Evidently, solutions are needed to address the opioid epidemic and the city of San Francisco has a variety of substance-use services ranging from Street Medicine for people who are unhoused, to mental and behavioral health services, to primary care clinics. However, if there’s one thing I’ve learned from my service so far, it’s that no program addressing substance use is successful without a harm reduction lens. So, what is harm reduction? Harm reduction is a practical and life-saving approach that uses strategies to reduce the negative consequences of substance use (particularly overdose deaths) rather than altogether stop substance use (also known as abstinence), which is not always a feasible or helpful goal to push onto patients.
Harm reduction practices can involve increased access to Naloxone/Narcan (a life-saving medication that reverses opioid overdose), use of de-stigmatizing language to encourage patients to speak honestly with providers about substance use, and more. Harm reduction is patient-centered, non-judgmental, and uses techniques like motivational interviewing to help patients meet their own goals regarding substance use. This is markedly different from the more limited, traditional approach which advocates for complete abstinence as the only marker of success. By approaching people who use drugs from a harm reduction standpoint, we decrease the amount of stigma they experience and therefore reduce barriers to accessing care. Ultimately, people who use drugs are exactly that - people - and they deserve respect, autonomy, and, when they seek it out, help to meet their goals regarding substance use.

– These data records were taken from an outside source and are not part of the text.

(** * Mask-indexed gather / scatter in the fMRI notebooks

    The notebooks of this repository do their data wrangling with a handful
    of NumPy statements:

    - [mask_coords = np.where(mask_bool)]
    - [bold_masked = bold[mask_coords]] followed by [bold_masked.T]
    - [beta_map = np.zeros(aseg.shape); beta_map[mask_coords] = b[0]]
    - [beta_map[beta_map == 0] = np.nan]
    - the motion-censor matrix built from framewise displacement
    - [X = np.column_stack([blocks_hrf, confounds])]
    - [roi_vertices = np.where(parcellation == ...)[0]]

    This file embeds those statements as functions of their free variables.
    Arrays are C-ordered (row-major) buffers with a shape, exceptions are an
    explicit result type, and floating-point values are the IEEE 754
    specification floats of the standard library. *)

From Stdlib Require Import List Arith ZArith Lia Bool PeanoNat Sorted.
From Stdlib Require Import Floats.SpecFloat.
From Stdlib Require String DecimalString DecimalNat.
Import ListNotations.
Import String.StringSyntax.
Delimit Scope string_scope with str.

Set Implicit Arguments.

(** ** Python exceptions as results *)

Inductive exn : Type :=
| IndexError
| ValueError.

Inductive result (A : Type) : Type :=
| Ok (a : A)
| Raise (e : exn).

Arguments Ok {A} a.
Arguments Raise {A} e.

Definition bind {A B : Type} (r : result A) (k : A -> result B) : result B :=
  match r with
  | Ok a => k a
  | Raise e => Raise e
  end.

Declare Scope py_scope.
Delimit Scope py_scope with py.
Notation "x <- r ;; k" := (bind r (fun x => k))
  (at level 61, r at next level, right associativity) : py_scope.
Open Scope py_scope.

Definition raises {A : Type} (r : result A) : Prop :=
  exists e, r = Raise e.

(** ** Element types *)

Class Dtype (A : Type) : Type := { zero : A; one : A }.

#[export] Instance Dtype_Z : Dtype Z := {| zero := 0%Z; one := 1%Z |}.

(** binary64 constants: [+0.0] and [1.0 = 2^52 * 2^-52]. *)
#[export] Instance Dtype_float : Dtype spec_float :=
  {| zero := S754_zero false;
     one := S754_finite false 4503599627370496 (-52) |}.

(** ** N-dimensional arrays

    A C-contiguous array: the shape and the flat row-major buffer. *)

Record ndarray (A : Type) : Type := mk_ndarray {
  shape : list nat;
  data : list A
}.

Arguments mk_ndarray {A} shape data.

(** number of elements of an array of the given shape *)
Fixpoint size (s : list nat) : nat :=
  match s with
  | [] => 1
  | d :: s' => d * size s'
  end.

Definition ndim {A : Type} (a : ndarray A) : nat := length (shape a).

(** the buffer holds exactly the elements the shape announces *)
Definition wf {A : Type} (a : ndarray A) : Prop :=
  length (data a) = size (shape a).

Early on in my service, a mental health provider at one of the SFDPH Primary Care Clinics gave me a critical piece of insight. He expressed that, “the problem in San Francisco is that too many residents look at unhoused people in tents, or people injecting drugs on the sidewalk, and think “why are they in my neighborhood?” instead of “could my neighbor use help?” I couldn’t think of a better way to express what I’m learning and seeing while serving patients with substance use disorders. I’ve learned so much about a community of patients who are too often judged and criminalized, and perhaps most importantly I’ve learned that harm reduction is an effective, compassionate, patient-centered strategy that has the potential to improve outcomes for the opioid epidemic, and save lives, in San Francisco and across the United States.